Giant 12-Meter Mosasaur Found in Ancient Seabed Rock Layers – The True Apex Predator of the Cretaceous Oceans.lh

Giant 12-Meter Mosasaur Found in Ancient Seabed Rock Layers – The True Apex Predator of the Cretaceous Oceans
Paleontologists have uncovered a spectacular 12-metre-long mosasaur from marine sedimentary rocks that formed on the floor of an ancient shallow sea during the Late Cretaceous (~80–70 million years ago). The near-complete skeleton, discovered in the Pierre Shale Formation of the Western Interior Seaway (North America), belongs to a large individual of Mosasaurus hoffmannii or a closely related species.
These rocks were once the muddy bottom of a vast inland sea that stretched from the Gulf of Mexico to the Arctic. The mosasaur’s remains were preserved alongside shark teeth, ammonites, and other marine life, confirming it lived, hunted, and died entirely in the ocean.

At 12 metres (roughly 40 feet), this individual was a true giant — comparable in length to a school bus — with a powerful tail for propulsion, paddle-like limbs, and a skull packed with conical teeth capable of crushing bone and tearing flesh.

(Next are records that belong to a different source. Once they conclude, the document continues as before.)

Lemma find_col_elem (df : DataFrame) (candidates : list string) (c : string) :
  _find_col df candidates = Some c → c ∈ candidates ∧ c ∈ Frame.columns df.
Proof.
  intros (before & after & -> & Hc & _)%find_col_Some. split; [|done].
  apply elem_of_app. right. by left.
Qed.

Lemma normalise_synthetic (sd : option date) (dp : option string) (w : world) :
  normalise_crw None sd dp w = (Ok (demo_crw (today w)), w).
Proof. done. Qed.

Lemma normalise_opened (p : string) (sd : option date) (dp : option string)
    (w : world) (t : DataFrame) :
  p ≠ "" → fs w !! p = Some (NetCDF t) →
  normalise_crw (Some p) sd dp w =
  match _find_col t sst_candidates with
  | None => raise (RuntimeError "Could not find SST variable in NOAA SST dataset")
  | Some sst_col =>
      df_sst <- lift (Frame.select ["lat"; "lon"; sst_col] t) ;;
      d <- match sd with Some d => ret d | None => date_today end ;;
      let df_sst :=
        Frame.assign_scalar "date" (CDate d) (Frame.rename sst_col "sst" df_sst) in
      df_sst <- attach_dhw dp df_sst ;;
      if decide ("dhw" ∈ Frame.columns df_sst) then ret df_sst
      else ret (Frame.assign_scalar "dhw" (CFloat 0) df_sst)
  end (emit (Read p) (emit (Stat p) w)).
Proof.
  intros Hne Hf. unfold normalise_crw, unavailable.
  destruct (decide (p = "")) as [|_]; [done|].
  unfold bind at 1. unfold bind at 1. unfold path_exists.
  rewrite bool_decide_eq_true_2 by (by rewrite Hf). simpl.
  unfold bind at 1. unfold open_flat. simpl. by rewrite Hf.
Qed.

Lemma attach_dhw_unresolved (dp : option string) (df : DataFrame) (w : world) :
  dhw_unresolved dp w → (attach_dhw dp df w).1 = Ok df.
Proof.
  intros [->|(p & t & -> & Hf & Hc)]; [done|].
  unfold attach_dhw, unavailable.
  destruct (decide (p = "")) as [|_]; [done|].
  unfold bind at 1. unfold bind at 1. unfold path_exists.
  rewrite bool_decide_eq_true_2 by (by rewrite Hf). simpl.
  unfold bind at 1. unfold open_flat. simpl. rewrite Hf. by rewrite Hc.
Qed.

Stomach contents and bite marks on other fossils show these predators hunted fish, turtles, sharks, and even other marine reptiles.

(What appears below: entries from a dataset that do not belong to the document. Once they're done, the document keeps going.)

(** The [_id] index of the store: within a collection no two documents
    carry the same [_id]. *)
Definition distinct_ids (st : Store) : Prop :=
  NoDup (map sr_id (requests st)) /\
  NoDup (map w_id (workers st)) /\
  NoDup (map t_id (trackings st)) /\
  NoDup (map rv_id (reviews st)).

(** The ratings a store holds are in range: every review carries a rating
    from 1 to 5, and every worker's average is the initial 0 or lies
    between 1 and 5. *)
Definition ratings_in_range (st : Store) : Prop :=
  (forall rv, In rv (reviews st) -> (1 <= rv_rating rv <= 5)%Z) /\
  (forall w, In w (workers st) ->
     w_ratingAverage w = 0%R \/ (1 <= w_ratingAverage w <= 5)%R).

(** A list in the order of [.sort({key: -1})]: no element is followed by
    one with a greater key. *)
Fixpoint descending {A : Type} (key : A -> Time) (l : list A) : Prop :=
  match l with
  | [] => True
  | x :: l' => (forall y, In y l' -> key y <= key x) /\ descending key l'
  end.

(** ** Paged listings *)

(** The strings of the [enum] of [ServiceRequest.status]. *)
Definition Status_name (s : Status) : string :=
  match s with
  | pending => "pending"
  | accepted => "accepted"
  | rejected => "rejected"
  | in_progress => "in_progress"
  | completed => "completed"
  | cancelled => "cancelled"
  end.

(** [if (status) query.status = status]: an absent or empty [status] does
    not filter; another string selects the documents whose status is that
    string. *)
Definition status_matches (status : option string) (r : ServiceRequest) : bool :=
  match status with
  | Some s => if String.eqb s "" then true else String.eqb (Status_name (sr_status r)) s
  | None => true
  end.

(** [.limit(limit * 1).skip((page - 1) * limit)] on the sorted matches,
    for [page] and [limit] that are natural numbers.  Page 0 with a
    positive limit asks the store for a negative skip, which it refuses
    ([None]); a limit of 0 is the store's "no limit". *)
Definition window {A : Type} (page limit : nat) (sorted : list A) : option (list A) :=
  if (page =? 0) && negb (limit =? 0) then None
  else
    let skipped := skipn ((page - 1) * limit) sorted in
    Some (if limit =? 0 then skipped else firstn limit skipped).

Unlike dinosaurs, mosasaurs were fully aquatic squamate reptiles that evolved from land-dwelling ancestors in the early Late Cretaceous. Their fossils appear exclusively in marine strata worldwide because that is where they lived. The 12-metre specimen adds to a growing record of extreme size in the group, showing that mosasaurs reached their maximum dimensions in the final 10–15 million years before the asteroid impact.
From the ancient seabed now exposed in rock outcrops, this colossal marine lizard emerges as one of the most formidable predators ever to patrol Earth’s oceans — proof that the true “sea monsters” of the dinosaur age were not dinosaurs at all, but these giant aquatic lizards.